Maven stopped in her tracks "Wearing those ugly red ribbons, I told her to get rid of them, but she wouldn't and then we fought." her fists balled in rage as she bit her lip till it bled. "Crow left to find her one night, I was waiting for them all night, when I saw her again, she was still wearing those stupid ribbons in her."
Brion interrupted her "How do you like working for Artman? Is he a nice man? You're his new assistant, aren't you?"

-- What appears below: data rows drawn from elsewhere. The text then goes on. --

Lemma target_valid l bp c n : tree_ok l bp -> l !! c = Some n -> exists tn, l !! target l c = Some tn /\ n_hardTo tn = None.
Proof.
  intros Ht Hn. unfold target. rewrite Hn. destruct (n_hardTo n) as [t|] eqn:Hh; cbn; [|by exists n].
  destruct (links_ok _ _ Ht _ _ _ Hn Hh) as (tn & ? & ? & _). by exists tn.
Qed.

Lemma target_canonical l bp c n w : tree_ok l bp -> w_nodes w = l -> l !! c = Some n -> canonical c w = Ok (target l c).
Proof. intros Ht Hw Hn. unfold target. rewrite Hn. by eapply canonical_spec. Qed.

Lemma dir_entries_spec w bp i n :
  tree_ok (w_nodes w) bp -> w_nodes w !! i = Some n -> isDir n = true -> n_hardTo n = None ->
  exists es, dir_entries i w = Ok es /\ dir_list (w_nodes w) i es.
Proof.
  intros Ht Hn Hd Hh. set (l := w_nodes w) in *.
  destruct (proj2 (dirs_ok _ _ Ht _ _ Hn) (conj Hd Hh)) as [ch Hch].
  assert (exists pn, l !! default i (n_parent n) = Some pn) as [pn Hpn].
  { destruct (decide (i = 0)) as [->|Hi].
    - destruct (root_ok _ _ Ht) as (r & Hr & Hr' & _). simplify_eq. rewrite Hr'. by exists n.
    - destruct (parent_ok _ _ Ht _ _ Hi Hn) as (p & -> & Hlt & _). cbn. apply lookup_lt_is_Some_2.
      apply lookup_lt_Some in Hn. lia. }
  assert (forall x c, ch !! x = Some c <-> child l i x = Some c) as Hchild.
  { intros x c. unfold child. rewrite Hn. cbn. by rewrite Hch. }
  assert (forall x c, ch !! x = Some c -> exists m, l !! c = Some m /\ dir_name x) as Hkid.
  { intros x c Hx. apply Hchild in Hx as Hc. destruct (child_ok _ _ Ht _ _ _ Hc) as (m & Hm & _ & <-).
    exists m. split; [done|]. apply (names_ok _ _ Ht c); [|done]. pose proof (child_lt _ _ _ _ _ Ht Hc). lia. }
  assert (mapM_result (child_dirent w) (map_to_list ch) = Ok (child_entry l <$> map_to_list ch)) as Hmap.
  { apply mapM_result_ok. intros [x c] Hx%elem_of_map_to_list. destruct (Hkid _ _ Hx) as (m & Hm & _).
    unfold child_dirent. cbn [fst snd]. rewrite (target_canonical l bp c m) by done.
    destruct (target_valid _ _ _ _ Ht Hm) as (tn & Htn & _). unfold get_node. fold l.
    cbn [mbind result_bind]. unfold child_entry. cbn [fst snd]. by rewrite Htn. }
  eexists. split.
  - unfold dir_entries, get_node. fold l. rewrite Hn. cbn [deref mbind result_bind]. rewrite Hpn.
    cbn [deref mbind result_bind]. rewrite Hch. cbn [from_option id]. rewrite Hmap. reflexivity.
  - assert (n_nid n = nid_of l i /\ n_nid pn = nid_of l (default i (n_parent n))) as [-> ->].
    { unfold nid_of. by rewrite Hn, Hpn. }
    split.
    + intros e. rewrite merge_sort_Permutation, !elem_of_cons, list_elem_of_fmap. unfold listed.
      split; [intros [->|[->|([x c] & -> & Hx%elem_of_map_to_list)]]|intros [->|[(n' & Hn' & ->)|(x & c & tn & Hx & Htn & ->)]]].
      * by left.
      * right. left. by exists n.
      * right. right. destruct (Hkid _ _ Hx) as (m & Hm & _). destruct (target_valid _ _ _ _ Ht Hm) as (tn & Htn & _).
        exists x, c, tn. split; [by apply Hchild|]. split; [done|]. unfold child_entry. cbn [fst snd]. by rewrite Htn.
      * by left.
      * simplify_eq. by right; left.
      * right. right. exists (x, c). split; [unfold child_entry; cbn [fst snd]; by rewrite Htn|].
        by apply elem_of_map_to_list, Hchild.
    + rewrite merge_sort_Permutation. cbn.
      assert (d_name <$> (child_entry l <$> map_to_list ch) = (map_to_list ch).*1) as ->.
      { rewrite <-list_fmap_compose. apply list_fmap_ext. intros k [x c] _. cbn. unfold child_entry. by case_match. }
      assert (forall x, x ∈ (map_to_list ch).*1 -> plain x) as Hpl.
      { intros x ([x' c] & -> & Hx%elem_of_map_to_list)%list_elem_of_fmap. by destruct (Hkid _ _ Hx) as (m & _ & ? & _). }
      constructor; [|constructor; [|apply NoDup_fst_map_to_list]].
      * rewrite elem_of_cons. intros [?|(_ & H & _)%Hpl]; done.
      * by intros (_ & _ & H & _)%Hpl.
    + change (fun a b => str_le (d_name a) (d_name b)) with name_le. apply (Sorted_merge_sort name_le).
Qed.

(** ** Writing the directories *)

(** What directory listings depend on. *)
Definition nsame (l l' : list node) : Prop := (fun n => (shape n, n_nid n)) <$> l = (fun n => (shape n, n_nid n)) <$> l'.

Lemma nsame_shape l l' : nsame l l' -> same_shape l l'.
Proof.
  intros H. unfold same_shape, nsame in *. apply (f_equal (fmap fst)) in H. by rewrite <-!list_fmap_compose in H.
Qed.

Lemma nsame_lookup l l' i n :
  nsame l l' -> l !! i = Some n -> exists n', l' !! i = Some n' /\ shape n' = shape n /\ n_nid n' = n_nid n.
Proof.
  intros H Hn. apply (f_equal (.!! i)) in H. rewrite !list_lookup_fmap, Hn in H.
  destruct (l' !! i) as [n'|]; [|done]. apply (inj Some) in H. exists n'. split; [done|].
  split; [exact (f_equal fst (eq_sym H))|exact (f_equal snd (eq_sym H))].
Qed.

Lemma nsame_sym l l' : nsame l l' -> nsame l' l.
Proof. done. Qed.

Maven calmed herself "No Father, I'm his model. Though he's interested in nerves more than skin. Those pins are unbearably itchy after a while, but it helps him work, apparently the parts he's trying to replicate aren't in the books he reads." She tried to smile, it was hard, the keen awareness that the two men in white behind her were up to something with their knives and tools, there was something tugging on her hair that made her want to scratch. Father Brion asked her something and she blinked.
"Maven, I asked you, how do you like working for Artman? Has he been good to you?" He repeated himself.

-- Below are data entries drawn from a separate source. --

(* ===== verification/ErofsSpec.v ===== *)
(** * What an EROFS image shows

    The contract of [Convert], against the reader of [Erofs]: the theorems of
    the EROFS part, on top of [ErofsEntries] (tar entries to tree) and
    [ErofsImage] (tree to image). *)
From S2P Require Import Prelude GoStrings Erofs ErofsTree ErofsOut ErofsEntries ErofsWalk ErofsDirs ErofsImage.

(** ** Modes *)

Lemma land_u16 z m : Z.land (u16 z) m = Z.land z (Z.land 0xFFFF m).
Proof. unfold u16. change u16max with (2 ^ 16)%Z. rewrite <-(Z.land_ones z 16) by lia. by rewrite <-Z.land_assoc. Qed.

Lemma perm_of_land h : perm_of h = Z.land (h_Mode h) 4095.
Proof.
  unfold perm_of, u16. change u16max with (2 ^ 16)%Z. rewrite <-(Z.land_ones _ 16) by lia. by rewrite <-Z.land_assoc.
Qed.

(** A mode is its permissions and one file type. *)
Lemma mode_type h t mode ft :
  kind_of t = Some (mode, ft) ->
  u16 (Z.lor (perm_of h) mode) = Z.lor (perm_of h) mode /\ S_IFMT (Z.lor (perm_of h) mode) = mode.
Proof.
  intros Hk. rewrite perm_of_land. unfold S_IFMT, u16. change u16max with (2 ^ 16)%Z.
  rewrite <-(Z.land_ones _ 16), !Z.land_lor_distr_l, <-!Z.land_assoc by lia.
  by destruct t; injection Hk as <- <- || discriminate Hk; cbn; rewrite ?Z.land_0_r.
Qed.

Definition modes_ok (l : list node) : Prop :=
  forall i n, l !! i = Some n -> n_hardTo n = None -> S_IFMT (u16 (n_mode n)) = 0x4000%Z <-> isDir n = true.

"Oh, Father he's insatiable, I can hardly get him to notice me once he starts working and his mind races like a streak of lightning. Why I could walk up to him as in naught, but babes clothing and he'd be buried up to his nose in woodworking and paints." she paused "And yet I can feel myself falling in love with him and his ridiculous magic tricks. He's so bright I know he'll make it, and the promises he's made, the silly boy."
The siphon pulled free with a wet squelch, heavy with black bile and wine dark blood.
"I want to love him Father, I do, but I can't. Not after, I'm broken Father. I shouldn't love anyone. Not again." Maven near whimpered. Father Brion shushed her, kissed her forehead. "It's alright my child, it's alright." and with a breath like a whisper "Rest now and think only the good in your life. Think about your mother, your father and your siblings. Think of fields and flowers, children's games and Sunday mass. God's love and kindness towards you in life. Use these to banish the evil memories, the pain and the misery. I will untie your hands now. We're done but hold still while we seal the wound. " She nodded and sat still in placid relief, While Brion released her from the first set of restraints and then walked beside her and took something from one of the men in white, his gown now smeared with blood.
It was a jar, full of a writhing liquid, despite the jar being uncomfortably cool to the touch. Father Brion gave a brusque grunt and began to pray over the roiling waters he was holding. The simple ritual caused the fluid to writhe even harder, but as it did it became thick like tar and as Brion spoke it hardened further into a hard stone, then ground into powder.
He set the jar on the table and closed it with a lid and sealed it with wax. The symbol on the jar warned against opening and was etched in awarding patterns that would keep the vile substance from awakening or trying to free itself and become pestilent.
Father Brion sighed. It was over, for now. Maven would likely have to repeat this process in two months' time to truly clean out everything. He'd rarely performed this kind of procedure but had heard from the others how brutal it could be for the patients, young men and women enthralled by outside forces. Some came willing, others less so. But Maven had been struggling for a time and had already been treated before. Odds of recovery where better than most.
He glanced back over his shoulder to see her coming shakily to her feet and leaning on of the surgeons for aid, practically fainting into his tunic. Very much in her usual outgoing manner. She would recover well, once she got some rest.